Largely improved thermal conductivity and flame resistance of phase change materials based on three-dimensional melamine foam/phosphorous cellulose/graphite nanoplatelets network with multiple energy transition abilities

Solid-liquid organic phase change materials (OPCMs) appeal tremendous attention in thermal energy storage and management for their various merits. However, low thermal conductivity (TC), inferior encapsulation ability and fatal fire hazard significantly impair the application accessibility of the OPCMs. This work designed and fabricated a new three-dimensional (3D) melamine foam (MF)/phosphorous cellulose (PC)/graphite nanoplatelets (GNPs) (MF/PC/GNP) network to compound with the OPCMs with all these problems simultaneously sovled.

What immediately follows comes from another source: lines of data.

(** ** Requests that change Control *)

(** [IntoResponse] of a handler's result *)
Definition api_response {A} (r : result ApiError A) : Response (result string A) :=
  match r with
  | Ok a => {| rsp_status := 200; rsp_retry_after := None; rsp_body := Ok a |}
  | Err e => {| rsp_status := ae_status e; rsp_retry_after := if ae_retry_after e then Some "1" else None;
                rsp_body := Err (ae_message e) |}
  end.

(** What the network does to an attempt *)
Inductive Delivery := NotDelivered | AnswerLost | Delivered.

Section Control.
Context `{Keys, Encodings, !ControlSerde, !Certificates, !Urls}.
Context `{!Serde RelayCredential, !Serde SignedRelayCredential, !Serde RevocationUpdate}.
Implicit Types (s : Store) (env : Env).

Inductive Sendable := SendClaim (request : ClaimRequest) | SendEdgeInvite (request : EdgeInviteRequest)
| SendEdgeRemove (request : EdgeRemoveRequest).
Inductive Accepted := Joined (joined : JoinResult) | Invited (invite : InviteResult) | Removed (map : SignedNodeMap).

Definition handle env (request : Sendable) : handler Store ApiError Accepted :=
  match request with
  | SendClaim request => joined ← claim env request; mret (Joined joined)
  | SendEdgeInvite request => invite ← client_edge_invite env request; mret (Invited invite)
  | SendEdgeRemove request => map ← client_edge_remove env request; mret (Removed map)
  end.

Definition control_exchange (request : Sendable) (envs : nat -> Env) (delivery : nat -> Delivery) (n : nat) s
  : Store * result string (Response (result string Accepted)) :=
  match delivery n with
  | NotDelivered => (s, Err "error sending request")
  | AnswerLost => ((handle (envs n) request s).1, Err "error sending request")
  | Delivered => let '(s, r) := handle (envs n) request s in (s, Ok (api_response r))
  end.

With the assistance of MF-modified ice-templated method and PC, the GNPs form a dense network to efficiently enhance the TC of the composite PCMs to 1.08 W/(m.K) at a relatively low content of 2.39 wt%, while the electric conductivity (EC) reaches 0.690 S/cm. In addition, the peak of heat release rate (PHRR) of the composite PCMs decreases from 725.62 kW/m(2) of pure PEG to 624.04 kW/m(2). Besides, the MF/PC/GNP network also endows the composite PCMs with multiple energy-transition aiblities.

Automated summary

This study designed and fabricated a new 3D network structure to address the issues of low thermal conductivity, inferior encapsulation ability, and fire hazard in OPCMs. The composite PCMs with the MF/PC/GNP network showed improved thermal conductivity, reduced heat release rate, and multiple energy-transition abilities.